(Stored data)
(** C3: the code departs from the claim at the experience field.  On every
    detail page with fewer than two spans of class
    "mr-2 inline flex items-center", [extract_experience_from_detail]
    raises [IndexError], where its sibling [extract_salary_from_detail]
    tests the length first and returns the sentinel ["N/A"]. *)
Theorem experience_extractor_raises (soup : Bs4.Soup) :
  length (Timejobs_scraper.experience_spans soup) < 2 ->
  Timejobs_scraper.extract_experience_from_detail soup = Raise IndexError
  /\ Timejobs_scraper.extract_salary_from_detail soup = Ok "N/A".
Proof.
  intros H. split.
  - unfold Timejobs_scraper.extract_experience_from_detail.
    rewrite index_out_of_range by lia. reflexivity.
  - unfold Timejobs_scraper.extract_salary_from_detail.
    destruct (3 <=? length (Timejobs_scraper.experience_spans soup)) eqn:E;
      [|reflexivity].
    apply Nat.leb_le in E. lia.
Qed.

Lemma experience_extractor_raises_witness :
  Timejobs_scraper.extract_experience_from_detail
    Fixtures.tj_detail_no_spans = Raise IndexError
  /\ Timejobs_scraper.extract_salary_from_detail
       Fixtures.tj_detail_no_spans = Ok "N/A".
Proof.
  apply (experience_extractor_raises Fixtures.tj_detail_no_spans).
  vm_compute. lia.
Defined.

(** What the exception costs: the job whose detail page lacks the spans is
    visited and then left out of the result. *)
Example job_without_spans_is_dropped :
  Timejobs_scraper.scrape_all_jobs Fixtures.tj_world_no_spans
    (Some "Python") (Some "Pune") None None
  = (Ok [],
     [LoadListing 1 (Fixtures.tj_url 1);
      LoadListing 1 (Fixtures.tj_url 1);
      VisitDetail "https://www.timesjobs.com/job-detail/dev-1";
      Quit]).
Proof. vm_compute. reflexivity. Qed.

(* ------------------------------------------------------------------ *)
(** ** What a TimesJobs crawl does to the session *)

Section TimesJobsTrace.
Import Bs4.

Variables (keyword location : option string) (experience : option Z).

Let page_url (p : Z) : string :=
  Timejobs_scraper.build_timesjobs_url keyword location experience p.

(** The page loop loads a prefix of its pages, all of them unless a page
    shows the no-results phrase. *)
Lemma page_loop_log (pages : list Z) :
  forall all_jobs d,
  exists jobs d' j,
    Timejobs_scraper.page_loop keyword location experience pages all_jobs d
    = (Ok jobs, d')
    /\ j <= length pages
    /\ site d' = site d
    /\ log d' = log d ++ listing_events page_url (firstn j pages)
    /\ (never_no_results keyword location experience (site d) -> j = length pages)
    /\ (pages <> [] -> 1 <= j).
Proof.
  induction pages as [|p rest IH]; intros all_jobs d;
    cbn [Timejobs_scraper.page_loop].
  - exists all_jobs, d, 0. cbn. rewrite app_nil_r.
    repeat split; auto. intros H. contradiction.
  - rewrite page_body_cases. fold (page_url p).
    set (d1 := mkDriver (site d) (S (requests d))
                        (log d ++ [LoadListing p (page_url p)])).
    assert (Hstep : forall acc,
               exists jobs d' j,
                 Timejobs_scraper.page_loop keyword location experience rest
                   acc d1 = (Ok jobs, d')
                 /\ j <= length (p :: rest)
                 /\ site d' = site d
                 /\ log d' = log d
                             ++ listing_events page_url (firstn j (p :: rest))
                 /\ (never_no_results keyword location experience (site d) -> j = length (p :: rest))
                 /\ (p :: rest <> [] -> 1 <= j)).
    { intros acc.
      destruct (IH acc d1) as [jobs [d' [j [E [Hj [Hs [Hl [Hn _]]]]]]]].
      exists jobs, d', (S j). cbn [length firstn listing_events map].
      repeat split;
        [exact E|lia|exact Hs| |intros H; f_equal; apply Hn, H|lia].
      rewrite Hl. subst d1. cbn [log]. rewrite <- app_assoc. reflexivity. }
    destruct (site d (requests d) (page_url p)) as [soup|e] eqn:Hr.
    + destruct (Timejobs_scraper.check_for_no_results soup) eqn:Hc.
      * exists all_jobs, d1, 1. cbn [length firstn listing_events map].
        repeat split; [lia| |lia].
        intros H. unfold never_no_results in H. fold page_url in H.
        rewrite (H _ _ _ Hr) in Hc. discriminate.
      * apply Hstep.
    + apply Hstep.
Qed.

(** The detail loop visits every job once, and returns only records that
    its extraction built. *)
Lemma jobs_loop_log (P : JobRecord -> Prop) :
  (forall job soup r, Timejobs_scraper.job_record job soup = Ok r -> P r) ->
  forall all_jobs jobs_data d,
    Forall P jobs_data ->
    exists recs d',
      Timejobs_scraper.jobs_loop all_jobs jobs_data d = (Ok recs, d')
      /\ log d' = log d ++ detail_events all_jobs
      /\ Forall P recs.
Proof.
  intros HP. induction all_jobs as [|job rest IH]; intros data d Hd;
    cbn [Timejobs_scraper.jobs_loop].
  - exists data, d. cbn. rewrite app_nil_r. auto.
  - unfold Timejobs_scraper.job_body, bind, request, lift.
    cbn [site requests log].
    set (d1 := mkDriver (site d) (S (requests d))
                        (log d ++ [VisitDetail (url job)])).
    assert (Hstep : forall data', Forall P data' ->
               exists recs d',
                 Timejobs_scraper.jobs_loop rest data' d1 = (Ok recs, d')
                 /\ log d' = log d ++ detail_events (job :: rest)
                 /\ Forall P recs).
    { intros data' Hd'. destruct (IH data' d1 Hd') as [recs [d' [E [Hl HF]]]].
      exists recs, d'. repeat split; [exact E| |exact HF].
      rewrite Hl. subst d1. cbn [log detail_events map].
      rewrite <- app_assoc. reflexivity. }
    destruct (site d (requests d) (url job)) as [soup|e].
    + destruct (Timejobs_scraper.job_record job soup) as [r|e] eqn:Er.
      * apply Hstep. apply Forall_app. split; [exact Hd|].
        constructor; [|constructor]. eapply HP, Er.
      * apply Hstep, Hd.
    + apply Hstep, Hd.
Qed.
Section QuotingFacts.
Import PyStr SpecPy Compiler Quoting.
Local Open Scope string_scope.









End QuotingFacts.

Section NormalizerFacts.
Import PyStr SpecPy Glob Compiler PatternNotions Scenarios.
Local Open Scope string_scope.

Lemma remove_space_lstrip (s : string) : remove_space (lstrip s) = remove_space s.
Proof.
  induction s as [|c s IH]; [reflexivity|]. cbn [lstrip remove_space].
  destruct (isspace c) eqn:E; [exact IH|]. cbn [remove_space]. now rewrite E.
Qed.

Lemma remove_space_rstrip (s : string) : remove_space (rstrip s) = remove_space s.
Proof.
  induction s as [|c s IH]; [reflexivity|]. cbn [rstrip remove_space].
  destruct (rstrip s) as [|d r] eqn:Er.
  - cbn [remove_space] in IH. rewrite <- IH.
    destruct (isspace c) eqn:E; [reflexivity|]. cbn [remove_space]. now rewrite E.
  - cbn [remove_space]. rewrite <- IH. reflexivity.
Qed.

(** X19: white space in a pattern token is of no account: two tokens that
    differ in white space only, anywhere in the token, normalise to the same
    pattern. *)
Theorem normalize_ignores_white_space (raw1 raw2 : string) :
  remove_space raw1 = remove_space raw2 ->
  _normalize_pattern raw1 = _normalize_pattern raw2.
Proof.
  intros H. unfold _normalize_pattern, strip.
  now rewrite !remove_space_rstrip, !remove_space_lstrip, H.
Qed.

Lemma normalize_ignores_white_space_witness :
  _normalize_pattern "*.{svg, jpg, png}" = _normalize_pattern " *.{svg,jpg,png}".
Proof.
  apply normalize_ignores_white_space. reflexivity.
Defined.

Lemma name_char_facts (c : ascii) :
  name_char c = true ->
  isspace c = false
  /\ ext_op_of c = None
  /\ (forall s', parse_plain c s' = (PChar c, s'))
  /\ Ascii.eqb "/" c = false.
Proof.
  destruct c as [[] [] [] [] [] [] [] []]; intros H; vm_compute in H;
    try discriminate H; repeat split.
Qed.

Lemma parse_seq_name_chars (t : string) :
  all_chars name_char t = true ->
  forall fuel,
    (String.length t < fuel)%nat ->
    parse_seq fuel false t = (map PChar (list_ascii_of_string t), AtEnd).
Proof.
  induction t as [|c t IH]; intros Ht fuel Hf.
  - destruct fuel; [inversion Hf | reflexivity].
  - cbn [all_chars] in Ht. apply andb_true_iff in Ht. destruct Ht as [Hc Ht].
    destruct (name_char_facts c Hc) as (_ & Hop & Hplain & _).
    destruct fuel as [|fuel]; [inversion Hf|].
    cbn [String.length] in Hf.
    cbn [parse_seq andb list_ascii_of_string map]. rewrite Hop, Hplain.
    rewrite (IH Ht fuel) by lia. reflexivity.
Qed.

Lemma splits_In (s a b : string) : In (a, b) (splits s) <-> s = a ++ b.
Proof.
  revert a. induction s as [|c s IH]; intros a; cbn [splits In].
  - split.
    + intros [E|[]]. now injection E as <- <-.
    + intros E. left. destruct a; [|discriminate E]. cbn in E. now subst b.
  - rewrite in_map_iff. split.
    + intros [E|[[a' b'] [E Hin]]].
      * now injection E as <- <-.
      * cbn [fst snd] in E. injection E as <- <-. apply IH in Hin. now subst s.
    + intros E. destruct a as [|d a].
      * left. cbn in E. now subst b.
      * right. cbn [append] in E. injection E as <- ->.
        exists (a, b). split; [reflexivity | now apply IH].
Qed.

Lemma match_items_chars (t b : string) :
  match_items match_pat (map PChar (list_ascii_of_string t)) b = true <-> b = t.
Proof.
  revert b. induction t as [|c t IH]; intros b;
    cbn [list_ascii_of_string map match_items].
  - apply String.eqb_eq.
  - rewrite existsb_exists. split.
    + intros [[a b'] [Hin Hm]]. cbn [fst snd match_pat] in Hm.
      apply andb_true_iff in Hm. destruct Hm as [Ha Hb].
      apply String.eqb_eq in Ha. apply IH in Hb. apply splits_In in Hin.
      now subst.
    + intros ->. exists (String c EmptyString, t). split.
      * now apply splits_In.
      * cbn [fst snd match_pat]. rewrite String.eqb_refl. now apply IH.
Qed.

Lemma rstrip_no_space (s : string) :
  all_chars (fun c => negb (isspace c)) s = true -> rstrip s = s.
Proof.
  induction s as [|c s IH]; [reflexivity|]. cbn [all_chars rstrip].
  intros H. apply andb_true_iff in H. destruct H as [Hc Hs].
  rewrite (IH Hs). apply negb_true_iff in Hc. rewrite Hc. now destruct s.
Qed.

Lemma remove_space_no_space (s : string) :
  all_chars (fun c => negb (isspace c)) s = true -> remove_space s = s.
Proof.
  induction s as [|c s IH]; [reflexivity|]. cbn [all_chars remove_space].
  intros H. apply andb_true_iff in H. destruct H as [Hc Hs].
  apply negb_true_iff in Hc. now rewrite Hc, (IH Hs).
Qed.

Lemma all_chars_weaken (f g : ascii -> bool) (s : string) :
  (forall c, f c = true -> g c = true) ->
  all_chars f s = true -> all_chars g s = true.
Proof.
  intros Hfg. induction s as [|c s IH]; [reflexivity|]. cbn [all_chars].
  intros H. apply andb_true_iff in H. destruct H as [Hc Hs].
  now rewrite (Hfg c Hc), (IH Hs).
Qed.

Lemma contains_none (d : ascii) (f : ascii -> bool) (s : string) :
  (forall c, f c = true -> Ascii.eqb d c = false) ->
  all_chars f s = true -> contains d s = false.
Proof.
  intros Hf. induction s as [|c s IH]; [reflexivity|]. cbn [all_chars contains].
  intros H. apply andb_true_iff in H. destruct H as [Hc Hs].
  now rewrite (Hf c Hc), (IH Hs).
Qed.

* _ASSIGNMENT_
Going through the data above, count the lines where the string "inversion" appears, and answer with only that number.

* _TASK RESULT_
2